##### Data for the task

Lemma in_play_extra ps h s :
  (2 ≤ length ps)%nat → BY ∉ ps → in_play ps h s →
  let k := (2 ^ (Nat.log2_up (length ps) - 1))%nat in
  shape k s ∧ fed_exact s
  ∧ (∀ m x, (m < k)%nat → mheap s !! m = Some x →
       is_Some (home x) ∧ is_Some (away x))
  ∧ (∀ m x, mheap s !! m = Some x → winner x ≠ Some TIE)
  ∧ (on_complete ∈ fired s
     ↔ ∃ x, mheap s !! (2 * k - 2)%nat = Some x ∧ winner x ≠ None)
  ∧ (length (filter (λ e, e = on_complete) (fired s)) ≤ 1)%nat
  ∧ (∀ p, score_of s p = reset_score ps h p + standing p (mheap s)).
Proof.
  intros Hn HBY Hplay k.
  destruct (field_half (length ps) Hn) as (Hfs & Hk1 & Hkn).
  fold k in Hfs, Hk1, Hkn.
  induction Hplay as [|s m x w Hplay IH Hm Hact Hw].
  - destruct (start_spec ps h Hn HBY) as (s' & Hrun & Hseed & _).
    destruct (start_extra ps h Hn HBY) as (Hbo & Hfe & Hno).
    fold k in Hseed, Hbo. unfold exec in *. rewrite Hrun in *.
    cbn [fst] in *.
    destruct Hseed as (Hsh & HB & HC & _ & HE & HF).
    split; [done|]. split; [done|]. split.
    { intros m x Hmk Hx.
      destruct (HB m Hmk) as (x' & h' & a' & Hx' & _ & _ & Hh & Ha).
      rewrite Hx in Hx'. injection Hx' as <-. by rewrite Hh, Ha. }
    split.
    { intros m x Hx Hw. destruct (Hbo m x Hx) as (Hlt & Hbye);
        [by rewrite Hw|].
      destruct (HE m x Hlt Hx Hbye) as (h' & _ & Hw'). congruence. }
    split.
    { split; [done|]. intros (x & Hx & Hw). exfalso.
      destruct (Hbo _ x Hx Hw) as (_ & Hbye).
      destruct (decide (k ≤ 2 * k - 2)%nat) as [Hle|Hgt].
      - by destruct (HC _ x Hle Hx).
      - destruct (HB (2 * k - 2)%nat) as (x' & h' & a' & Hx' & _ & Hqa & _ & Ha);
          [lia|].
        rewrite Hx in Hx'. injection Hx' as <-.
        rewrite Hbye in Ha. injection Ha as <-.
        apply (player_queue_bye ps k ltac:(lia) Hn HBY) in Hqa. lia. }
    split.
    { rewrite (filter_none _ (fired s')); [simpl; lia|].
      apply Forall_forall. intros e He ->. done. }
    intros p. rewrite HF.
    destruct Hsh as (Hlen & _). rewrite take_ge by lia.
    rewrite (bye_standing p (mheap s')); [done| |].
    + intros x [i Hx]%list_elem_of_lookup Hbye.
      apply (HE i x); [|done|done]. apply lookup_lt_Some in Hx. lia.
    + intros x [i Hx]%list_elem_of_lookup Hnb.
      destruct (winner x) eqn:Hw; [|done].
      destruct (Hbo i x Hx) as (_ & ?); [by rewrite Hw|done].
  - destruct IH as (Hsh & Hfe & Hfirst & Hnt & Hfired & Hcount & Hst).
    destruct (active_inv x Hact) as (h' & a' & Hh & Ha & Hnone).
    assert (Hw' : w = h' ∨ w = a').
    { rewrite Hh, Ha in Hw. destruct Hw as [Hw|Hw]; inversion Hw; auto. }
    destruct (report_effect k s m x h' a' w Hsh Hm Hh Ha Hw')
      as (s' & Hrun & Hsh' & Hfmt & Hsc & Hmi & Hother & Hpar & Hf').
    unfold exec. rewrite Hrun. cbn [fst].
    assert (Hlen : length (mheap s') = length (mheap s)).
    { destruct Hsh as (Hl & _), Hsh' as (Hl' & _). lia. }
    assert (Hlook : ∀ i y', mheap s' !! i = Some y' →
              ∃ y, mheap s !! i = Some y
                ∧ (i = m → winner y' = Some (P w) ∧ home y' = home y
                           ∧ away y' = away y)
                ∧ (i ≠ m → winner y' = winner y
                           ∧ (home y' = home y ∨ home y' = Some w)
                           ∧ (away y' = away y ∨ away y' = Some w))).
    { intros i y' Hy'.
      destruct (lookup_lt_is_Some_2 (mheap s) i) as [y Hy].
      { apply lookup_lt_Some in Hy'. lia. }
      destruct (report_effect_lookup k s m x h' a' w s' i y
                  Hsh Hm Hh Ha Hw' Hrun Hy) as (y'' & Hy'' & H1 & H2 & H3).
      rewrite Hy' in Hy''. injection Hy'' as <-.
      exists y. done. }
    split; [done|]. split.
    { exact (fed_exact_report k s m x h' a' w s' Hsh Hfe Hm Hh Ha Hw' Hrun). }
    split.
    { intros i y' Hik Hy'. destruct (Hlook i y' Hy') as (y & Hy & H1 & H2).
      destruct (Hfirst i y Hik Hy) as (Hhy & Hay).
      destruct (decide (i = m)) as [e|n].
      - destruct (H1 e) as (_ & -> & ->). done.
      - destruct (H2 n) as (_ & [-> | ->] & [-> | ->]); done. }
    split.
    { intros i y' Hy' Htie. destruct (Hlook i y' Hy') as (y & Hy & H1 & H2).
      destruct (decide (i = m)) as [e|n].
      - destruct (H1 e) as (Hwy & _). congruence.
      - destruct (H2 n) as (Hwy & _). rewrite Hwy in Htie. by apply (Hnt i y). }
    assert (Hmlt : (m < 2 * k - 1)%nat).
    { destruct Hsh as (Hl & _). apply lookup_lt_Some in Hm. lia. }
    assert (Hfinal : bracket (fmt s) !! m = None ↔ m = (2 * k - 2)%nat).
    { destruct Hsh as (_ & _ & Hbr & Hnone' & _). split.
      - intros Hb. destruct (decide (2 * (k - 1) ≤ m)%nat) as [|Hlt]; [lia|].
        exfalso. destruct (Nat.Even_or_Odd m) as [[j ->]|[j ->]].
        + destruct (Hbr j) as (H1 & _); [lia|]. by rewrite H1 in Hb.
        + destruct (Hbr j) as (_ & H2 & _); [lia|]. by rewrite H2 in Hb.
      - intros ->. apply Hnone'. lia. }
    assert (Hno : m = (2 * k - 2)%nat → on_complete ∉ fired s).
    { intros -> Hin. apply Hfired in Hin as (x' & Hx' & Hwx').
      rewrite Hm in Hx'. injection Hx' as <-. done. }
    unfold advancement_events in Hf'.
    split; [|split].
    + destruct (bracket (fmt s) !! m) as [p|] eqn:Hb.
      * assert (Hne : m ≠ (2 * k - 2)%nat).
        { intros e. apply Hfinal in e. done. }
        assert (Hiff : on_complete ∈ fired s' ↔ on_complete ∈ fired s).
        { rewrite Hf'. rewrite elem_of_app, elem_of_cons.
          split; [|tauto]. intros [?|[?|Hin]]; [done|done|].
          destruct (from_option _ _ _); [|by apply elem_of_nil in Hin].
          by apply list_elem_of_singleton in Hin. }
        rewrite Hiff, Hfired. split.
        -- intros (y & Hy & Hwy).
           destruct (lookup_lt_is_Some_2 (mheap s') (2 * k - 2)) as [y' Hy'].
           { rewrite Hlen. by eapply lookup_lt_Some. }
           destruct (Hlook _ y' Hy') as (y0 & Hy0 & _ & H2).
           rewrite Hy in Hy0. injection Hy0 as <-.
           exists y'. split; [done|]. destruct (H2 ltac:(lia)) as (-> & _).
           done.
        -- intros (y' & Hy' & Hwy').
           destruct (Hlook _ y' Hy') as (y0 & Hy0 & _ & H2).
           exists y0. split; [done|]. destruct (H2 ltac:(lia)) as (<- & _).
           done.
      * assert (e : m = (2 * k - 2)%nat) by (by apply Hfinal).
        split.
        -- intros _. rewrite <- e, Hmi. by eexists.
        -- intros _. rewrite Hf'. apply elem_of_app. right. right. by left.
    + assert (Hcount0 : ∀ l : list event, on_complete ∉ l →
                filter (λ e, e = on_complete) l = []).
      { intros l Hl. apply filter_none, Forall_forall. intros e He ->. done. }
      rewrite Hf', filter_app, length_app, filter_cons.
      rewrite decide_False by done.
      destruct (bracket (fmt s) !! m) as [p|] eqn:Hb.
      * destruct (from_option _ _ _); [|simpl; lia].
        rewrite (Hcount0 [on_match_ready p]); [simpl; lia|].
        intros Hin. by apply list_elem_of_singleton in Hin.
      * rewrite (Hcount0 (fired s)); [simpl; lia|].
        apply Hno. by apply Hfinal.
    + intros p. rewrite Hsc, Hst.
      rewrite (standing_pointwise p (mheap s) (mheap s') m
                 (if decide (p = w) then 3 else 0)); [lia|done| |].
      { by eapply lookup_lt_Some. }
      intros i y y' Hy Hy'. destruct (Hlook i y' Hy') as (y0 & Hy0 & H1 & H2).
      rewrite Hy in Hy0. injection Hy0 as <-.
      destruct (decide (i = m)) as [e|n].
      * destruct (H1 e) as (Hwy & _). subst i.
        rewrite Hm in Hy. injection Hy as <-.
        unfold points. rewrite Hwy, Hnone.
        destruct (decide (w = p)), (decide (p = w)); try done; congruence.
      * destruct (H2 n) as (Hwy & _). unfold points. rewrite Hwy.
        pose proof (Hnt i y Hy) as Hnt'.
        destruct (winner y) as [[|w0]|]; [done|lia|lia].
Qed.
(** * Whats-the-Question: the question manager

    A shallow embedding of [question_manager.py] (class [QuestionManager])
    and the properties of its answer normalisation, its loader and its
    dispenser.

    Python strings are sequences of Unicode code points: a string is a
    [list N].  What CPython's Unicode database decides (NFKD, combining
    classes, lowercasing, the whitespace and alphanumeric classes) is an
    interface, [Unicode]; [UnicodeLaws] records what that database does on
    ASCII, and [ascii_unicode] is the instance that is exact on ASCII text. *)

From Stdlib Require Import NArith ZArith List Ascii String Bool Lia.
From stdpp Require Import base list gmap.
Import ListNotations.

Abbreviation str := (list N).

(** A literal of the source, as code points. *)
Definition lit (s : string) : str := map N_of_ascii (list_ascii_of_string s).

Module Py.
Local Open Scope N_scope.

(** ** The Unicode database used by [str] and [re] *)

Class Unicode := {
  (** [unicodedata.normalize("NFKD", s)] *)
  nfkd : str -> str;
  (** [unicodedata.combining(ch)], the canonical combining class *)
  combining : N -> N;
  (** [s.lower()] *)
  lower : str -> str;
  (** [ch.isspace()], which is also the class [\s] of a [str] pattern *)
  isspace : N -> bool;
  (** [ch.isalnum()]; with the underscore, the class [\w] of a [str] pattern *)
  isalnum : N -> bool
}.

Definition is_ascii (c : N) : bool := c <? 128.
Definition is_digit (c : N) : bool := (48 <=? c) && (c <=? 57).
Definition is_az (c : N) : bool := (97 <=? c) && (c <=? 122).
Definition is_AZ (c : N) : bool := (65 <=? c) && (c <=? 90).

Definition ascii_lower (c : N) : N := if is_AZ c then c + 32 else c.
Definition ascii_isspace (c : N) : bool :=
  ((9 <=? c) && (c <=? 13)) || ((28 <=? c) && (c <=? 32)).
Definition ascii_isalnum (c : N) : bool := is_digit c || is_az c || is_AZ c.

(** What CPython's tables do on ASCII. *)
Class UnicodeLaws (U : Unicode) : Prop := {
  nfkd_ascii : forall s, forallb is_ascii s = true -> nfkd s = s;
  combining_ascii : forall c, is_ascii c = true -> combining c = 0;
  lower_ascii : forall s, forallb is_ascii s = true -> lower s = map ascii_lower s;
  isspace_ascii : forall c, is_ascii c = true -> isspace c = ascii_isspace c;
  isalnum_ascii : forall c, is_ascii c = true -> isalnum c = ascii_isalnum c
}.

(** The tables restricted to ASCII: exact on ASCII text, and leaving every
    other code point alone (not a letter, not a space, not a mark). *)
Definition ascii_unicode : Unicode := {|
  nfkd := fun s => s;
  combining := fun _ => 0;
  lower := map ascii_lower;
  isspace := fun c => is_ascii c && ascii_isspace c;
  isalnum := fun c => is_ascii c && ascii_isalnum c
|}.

##########

Work to complete >> Please transcribe only the lines in the records above running from the line that has "Definition ascii_lower (c" through the line that has "nfkd_ascii : forall", both included, exactly as they appear.

Answer to the problem >>
Definition ascii_lower (c : N) : N := if is_AZ c then c + 32 else c.
Definition ascii_isspace (c : N) : bool :=
  ((9 <=? c) && (c <=? 13)) || ((28 <=? c) && (c <=? 32)).
Definition ascii_isalnum (c : N) : bool := is_digit c || is_az c || is_AZ c.

(** What CPython's tables do on ASCII. *)
Class UnicodeLaws (U : Unicode) : Prop := {
  nfkd_ascii : forall s, forallb is_ascii s = true -> nfkd s = s;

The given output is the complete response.